Art 155 - Subtrair, para si ou para outrem , coisa alheia, móvel.
§4º A pena é de reclusão de dois a oito anos, e multa se o crime é cometido:
I - com destruição ou rompimento de obstáculo à subtração de coisa
Ambas tem como bem jurídico a defesa do patrimônio alheio, sendo que, no artigo 163 a destruição do patrimônio é punida com detenção de 1 (um) a 6 (seis) meses, ou multa; já no art 155,§4º é punido com reclusão de dois a oito anos, e multa.
Porém, embora tutelem o mesmo bem jurídico a segunda norma descreve conduta mais ofensiva ao patrimônio por isso é mais rígida, desta forma esta será a principal e a menos gravosa será subsidiária. Nelson Hungria chama a norma subsidiária de "
soldado reserva", por que será utilizada quando a pena da norma que descreve conduta mais gravosa for afastada por algum motivo.
No entanto a regra é de que a norma principal afasta a incidência da norma subsidiária = Lex primaria derogat legi subsidiaria.
PRINCÍPIO DA CONSUNÇÃO
Lex consumens derogat lex consumptae !!!
Segundo Bittencourt o princípio da consunção também denominado de princípio da absorção ocorre quando determinado crime pode ser fase de consumação ou execução de outro crime, onde este outro crime é chamado de crime fim.
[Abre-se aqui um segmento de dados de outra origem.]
(* ===== verification/GoConv.v ===== *)
(** * Conversions of text (Go packages strconv, strings and time)

    [strconv.ParseInt], [Atoi] and [ParseBool], [strings.TrimSpace] and
    [time.ParseDuration], as main.go uses them on the environment.  An error is
    [None]: main.go only logs it. *)

From S2P Require Import Prelude.
From S2P Require Import GoStrings.
From S2P Require Import GoUrl.
From Stdlib Require Import Ascii SpecFloat.

(** ** Integers *)

(** Two's complement of width 64: [int64] and [int]. *)
Definition int64_of (z : Z) : Z := ((z + 2 ^ 63) mod 2 ^ 64 - 2 ^ 63)%Z.

Definition digit_val (c : ascii) : Z := Z.of_nat (byte c) - 48.

Fixpoint digits (acc : Z) (s : string) : option Z :=
  match s with
  | "" => Some acc
  | String c s => if is_digit c then digits (acc * 10 + digit_val c) s else None
  end.

(** An optional sign: whether it is a minus, and the rest. *)
Definition signed (s : string) : bool * string :=
  match s with
  | String "+" t => (false, t)
  | String "-" t => (true, t)
  | _ => (false, s)
  end.

(** An optional sign, then at least one digit, in the range of [int64]. *)
Definition ParseInt (s : string) : option Z :=
  let '(neg, t) := signed s in
  if bool_decide (t = "") then None
  else match digits 0 t with
       | Some un =>
           if neg then (if (un <=? 2 ^ 63)%Z then Some (- un)%Z else None)
           else (if (un <? 2 ^ 63)%Z then Some un else None)
       | None => None
       end.

(** [Atoi]: [int] has 64 bits. *)
Definition Atoi (s : string) : option Z := ParseInt s.

Definition ParseBool (s : string) : option bool :=
  if bool_decide (s ∈ ["1"; "t"; "T"; "TRUE"; "true"; "True"]) then Some true
  else if bool_decide (s ∈ ["0"; "f"; "F"; "FALSE"; "false"; "False"]) then Some false
  else None.

(** ** [strings.TrimSpace] *)

Definition utf8 (bytes : list nat) : string :=
  foldr (fun n s => String (ascii_of_nat n) s) "" bytes.

(** The UTF-8 encodings of the characters with property White_Space. *)
Definition white_space : list string :=
  utf8 <$> ((fun n => [n]) <$> [9; 10; 11; 12; 13; 32]) ++
    [[194; 133]; [194; 160]; [225; 154; 128]] ++
    ((fun n => [226; 128; n]) <$> seq 128 11 ++ [168; 169; 175]) ++
    [[226; 129; 159]; [227; 128; 128]].

Fixpoint string_rev (s : string) : string :=
  match s with "" => "" | String c s => string_rev s +:+ String c "" end.

(** Remove the encodings [ws] from the front, at most [fuel] times; an encoding
    is not empty, so the length of the text is enough. *)
Fixpoint trim_front (fuel : nat) (ws : list string) (s : string) : string :=
  match fuel with
  | O => s
  | S fuel =>
      match List.find (HasPrefix s) ws with
      | Some w => trim_front fuel ws (TrimPrefix s w)
      | None => s
      end
  end.

Definition TrimSpace (s : string) : string :=
  let left := trim_front (String.length s) white_space s in
  string_rev (trim_front (String.length left) (string_rev <$> white_space) (string_rev left)).

(** ** [time.ParseDuration]

    A fraction is scaled in binary64 arithmetic; [SpecFloat] computes it. *)

Definition f64_of_Z (z : Z) : spec_float := binary_normalize 53 1024 z 0 false.
Definition f64_mul : spec_float -> spec_float -> spec_float := SFmul 53 1024.
Definition f64_div : spec_float -> spec_float -> spec_float := SFdiv 53 1024.

(** [uint64(f)] of a finite number that is not negative. *)
Definition f64_to_Z (f : spec_float) : Z :=
  match f with
  | S754_finite _ m e => if (0 <=? e)%Z then (Zpos m * 2 ^ e)%Z else (Zpos m / 2 ^ (- e))%Z
  | _ => 0%Z
  end.

(** The digits at the front as a number up to 2^63, and the rest. *)
Fixpoint leadingInt (x : Z) (s : string) : option (Z * string) :=
  match s with
  | String c s' =>
      if is_digit c then
        if (2 ^ 63 / 10 <? x)%Z then None
        else let x := (x * 10 + digit_val c)%Z in
             if (2 ^ 63 <? x)%Z then None else leadingInt x s'
      else Some (x, s)
  | "" => Some (x, "")
  end.

(** The digits after the point: as many as fit, and the power of ten. *)
Fixpoint leadingFraction (x : Z) (scale : spec_float) (overflow : bool) (s : string) :
    Z * spec_float * string :=
  match s with
  | String c s' =>
      if is_digit c then
        if overflow || ((2 ^ 63 - 1) / 10 <? x)%Z then leadingFraction x scale true s'
        else let y := (x * 10 + digit_val c)%Z in
             if (2 ^ 63 <? y)%Z then leadingFraction x scale true s'
             else leadingFraction y (f64_mul scale (f64_of_Z 10)) false s'
      else (x, scale, s)
  | "" => (x, scale, "")
  end.

Fixpoint leadingUnit (s : string) : string * string :=
  match s with
  | String c s' =>
      if is_digit c || Ascii.eqb c "." then ("", s)
      else let '(u, rest) := leadingUnit s' in (String c u, rest)
  | "" => ("", "")
  end.

Definition unitMap : gmap string Z :=
  list_to_map [("ns", 1%Z); ("us", 1000%Z);
    (utf8 [194; 181; 115], 1000%Z); (utf8 [206; 188; 115], 1000%Z);
    ("ms", 1000000%Z); ("s", 1000000000%Z); ("m", 60000000000%Z); ("h", 3600000000000%Z)].

(** One number with its unit: its nanoseconds and the rest of the text. *)
Definition parseElement (s : string) : option (Z * string) :=
  match leadingInt 0 s with
  | None => None
  | Some (v, s1) =>
      let pre := negb (Nat.eqb (String.length s) (String.length s1)) in
      let '(f, scale, post, s2) :=
        match s1 with
        | String "." t =>
            let '(f, scale, t') := leadingFraction 0 (f64_of_Z 1) false t in
            (f, scale, negb (Nat.eqb (String.length t) (String.length t')), t')
        | _ => (0%Z, f64_of_Z 1, false, s1)
        end in
      if negb pre && negb post then None
      else
        let '(u, rest) := leadingUnit s2 in
        match unitMap !! u with
        | None => None
        | Some unit =>
            if (2 ^ 63 / unit <? v)%Z then None
            else
              let v := (v * unit)%Z in
              let v := if (0 <? f)%Z
                       then (v + f64_to_Z (f64_mul (f64_of_Z f) (f64_div (f64_of_Z unit) scale)))%Z
                       else v in
              if (2 ^ 63 <? v)%Z then None else Some (v, rest)
        end
  end.

(** Every element consumes at least one byte, so the length is enough fuel. *)
Fixpoint parseElements (fuel : nat) (d : Z) (s : string) : option Z :=
  match s with
  | "" => Some d
  | _ =>
      match fuel with
      | O => None
      | S fuel =>
          match parseElement s with
          | Some (v, rest) =>
              let d := (d + v)%Z in
              if (2 ^ 63 <? d)%Z then None else parseElements fuel d rest
          | None => None
          end
      end
  end.

Definition ParseDuration (s : string) : option Z :=
  let '(neg, t) := signed s in
  if bool_decide (t = "0") then Some 0%Z
  else if bool_decide (t = "") then None
  else match parseElements (String.length t) 0 t with
       | Some d => if neg then Some (int64_of (- d))
                   else if (2 ^ 63 - 1 <? d)%Z then None else Some d
       | None => None
       end.

(** ** Facts *)

Lemma int64_of_range z : (- 2 ^ 63 <= int64_of z < 2 ^ 63)%Z.
Proof. unfold int64_of. Z.div_mod_to_equations; lia. Qed.

Lemma int64_of_id z : (- 2 ^ 63 <= z < 2 ^ 63)%Z -> int64_of z = z.
Proof. unfold int64_of. Z.div_mod_to_equations; lia. Qed.

Lemma int64_of_congr z : ((int64_of z - z) mod 2 ^ 64 = 0)%Z.
Proof. unfold int64_of. Z.div_mod_to_equations; lia. Qed.

Lemma ParseInt_range s z : ParseInt s = Some z -> (- 2 ^ 63 <= z < 2 ^ 63)%Z.
Proof.
  assert (Hd : forall t acc un, (0 <= acc)%Z -> digits acc t = Some un -> (0 <= un)%Z).
  { induction t as [|c t IH]; simpl; intros acc un Hacc E; [by simplify_eq|].
    destruct (is_digit c) eqn:Ec; [|done]. refine (IH _ _ _ E).
    unfold is_digit, in_range in Ec. apply andb_true_iff in Ec as [Ec _].
    apply Nat.leb_le in Ec. unfold digit_val. lia. }
  unfold ParseInt. intros E.
  destruct (signed s) as [neg t].
  case_bool_decide; [done|]. destruct (digits 0 t) as [un|] eqn:Eu; [|done].
  pose proof (Hd t 0%Z un ltac:(lia) Eu).
  destruct neg, (un <=? 2 ^ 63)%Z eqn:E1, (un <? 2 ^ 63)%Z eqn:E2; simplify_eq; lia.
Qed.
O agente ao percorrer o inter crimines realiza outros crimes no meio do caminho, seu objetivo é a realização de um crime X (crime fim), por isso este crime absorverá os cometidos no processo de realização ou consumação do crime fim. O crime fim absorve os demais, pois estes são apenas considerado como fase ou mero exaurimento do crime.
Não é necessariamente a norma que absolve a outra, mas os fatos realizados absorvem os demais, configurando de modo completo apenas uma norma.
Um ótimo exemplo para o entendimento deste princípio é dado por Rogério Grecco, ao pontuar que para que haja um crime de estelionato com um cheque achado na rua, o agente deve primeiro preencher o cheque e assiná-lo cometendo assim o delito de falso. Veja que o preenchimento e a assinatura são apenas fases ou elementos para realização do crime fim que é neste caso o estelionato. Inclusive o Superior Tribunal de Justiça já se posicionou a respeito do assunto.
Súmula 17/STJ - Quando o falso se exaure no estelionato, sem mais potencialidade lesiva, é por este absorvido.
PRINCÍPIO DA ALTERNATIVIDADE
Existem normas que possuem tipos alternativos, ou seja, onde o crime será considerado consumado quando o agente pratica uma ou todas as ações descritas. O crime descreve ações múltiplas, pois existem várias formas de realização do tipo penal.
Quando falamos em tipo penal alternativo não podemos deixar de citar o art. 33 da lei de tóxicos (Lei 11.343/2006). Que considera como tráfico de drogas:
Importar, exportar, remeter, preparar, produzir, fabricar, adquirir, vender, expor à venda, oferecer, ter em depósito, transportar, trazer consigo, guardar, prescrever, ministrar, entregar a consumo ou fornecer drogas, ainda que gratuitamente, sem autorização ou em desacordo com a determinação legal ou regular.
Ao praticar qualquer uma destas condutas o agente será enquadrado por tráfico que é um único tipo penal embora possua vários verbos, mas alguns doutrinadores como Grecco, Damásio e Mirabete defendem que o juiz ao aplicar a pena, pode considerar a realização de mais de uma conduta do mesmo tipo penal, como elemento para aumentá-la e não aplicar a pena base, considerando que a culpabilidade do agente seja maior.
Ao contrário do princípio da especialidade que é amplamente aceito na doutrina o princípio da alternatividade não é unanime, recebendo várias criticas inclusive do ilustre Bittencourt. Este princípio tem aplicação minoritária por que na verdade não há conflito aparente de normas e sim conflito interno na própria norma, entre os tipos descritos na norma. Porém este princípio é válido sim para solução do conflito aparente de normas, no sentido de afastar a aplicação de outras normas e evitar que as várias condutas sejam consideradas como crimes diferentes.